#### WHAT YOU SHOULD DO
Copy every line of the records that includes the word "Instance".

============================================================

(** * Invoice calculator ([src/invioce_service.py]): model and properties

    A shallow embedding of [InvoiceService] and of the two data classes it
    works on, [LineItem] and [Invoice], with the types their annotations
    give them.

    - A Python [float] is an IEEE 754 binary64 number: Rocq's primitive
      [float], the same format with the same round-to-nearest-even
      arithmetic, infinities and NaN.  A literal such as [0.07] denotes the
      nearest binary64 value in both languages.
    - A Python [int] is a [Z].  The only unbounded integer of the program is
      [qty]; where it meets a float ([unit_price * qty], [5.0 * qty]) Python
      converts it, and raises [OverflowError] when it is too large.  The
      small integer constants the code produces (the shipping fees, the
      flat bonus 20, the clamped total 0) only ever flow into float
      arithmetic and comparisons, where they stand for the float they
      convert to exactly; they are written as that float.
    - A Python [str] is a Rocq [string], read as the sequence of its code
      points (the model covers code points below 256).
    - The class-level dictionaries are [gmap]s with string keys, the set of
      categories is a [gset].
    - Exceptions are the [Raise] results of a small error monad. *)

From Stdlib Require Import ZArith Lia List Ascii String Floats Uint63.
From stdpp Require Import base option list gmap strings.
Import ListNotations.

Set Warnings "-inexact-float".
Local Open Scope string_scope.
Local Open Scope list_scope.

(** ** Exceptions *)

Inductive exn : Type :=
  | ValueError (msg : string)
  | OverflowError.

Inductive result (A : Type) : Type :=
  | Ok (a : A)
  | Raise (e : exn).
Arguments Ok {A} a.
Arguments Raise {A} e.

#[global] Instance result_ret : MRet result := fun A a => Ok a.
#[global] Instance result_bind : MBind result := fun A B f m =>
  match m with
  | Ok a => f a
  | Raise e => Raise e
  end.

#[global] Instance float_inhabited : Inhabited float := populate 0%float.

(** ** The Python operations the service uses *)

Module Py.

(** [x > y] on floats. *)
Definition gtb (x y : float) : bool := (y <? x)%float.

(** The conversion of the [int] operand of a float operation: correctly
    rounded, and [OverflowError] when the rounded value is not finite. *)
Definition float_of_int (n : Z) : result float :=
  let f := SF2Prim (binary_normalize prec emax n 0 false) in
  if is_infinity f then Raise OverflowError else Ok f.

(** [x * n] for a float [x] and an int [n]. *)
Definition mul_int (x : float) (n : Z) : result float :=
  y ← float_of_int n; Ok (x * y)%float.

(** [sum(f(i) for i in l)]: the values are added to the start value 0 from
    left to right; the generator computes [f i] when the sum asks for it,
    so the first failing item aborts the sum.  (CPython from 3.12 on
    accumulates floats with a compensation term, which can change the last
    bit of a sum of three or more values; no statement below depends on
    how a sum of several values is rounded.) *)
Fixpoint sum_from {A : Type} (f : A -> result float) (l : list A)
    (acc : float) : result float :=
  match l with
  | [] => Ok acc
  | i :: l' => x ← f i; sum_from f l' (acc + x)%float
  end.

Definition sum {A : Type} (f : A -> result float) (l : list A) : result float :=
  sum_from f l 0%float.

(** The truth value of a string: it is not empty. *)
Definition truthy (s : string) : bool :=
  match s with
  | EmptyString => false
  | String _ _ => true
  end.

(** [str.isspace] on one character, for code points below 256: the
    characters that [strip] removes. *)
Definition isspace (c : ascii) : bool :=
  let n := N_of_ascii c in
  ((9 <=? n) && (n <=? 13) || (28 <=? n) && (n <=? 32)
   || (n =? 133) || (n =? 160))%N.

============================================================

#### FINISHED EXERCISE
#[global] Instance result_ret : MRet result := fun A a => Ok a.
#[global] Instance result_bind : MBind result := fun A B f m =>
#[global] Instance float_inhabited : Inhabited float := populate 0%float.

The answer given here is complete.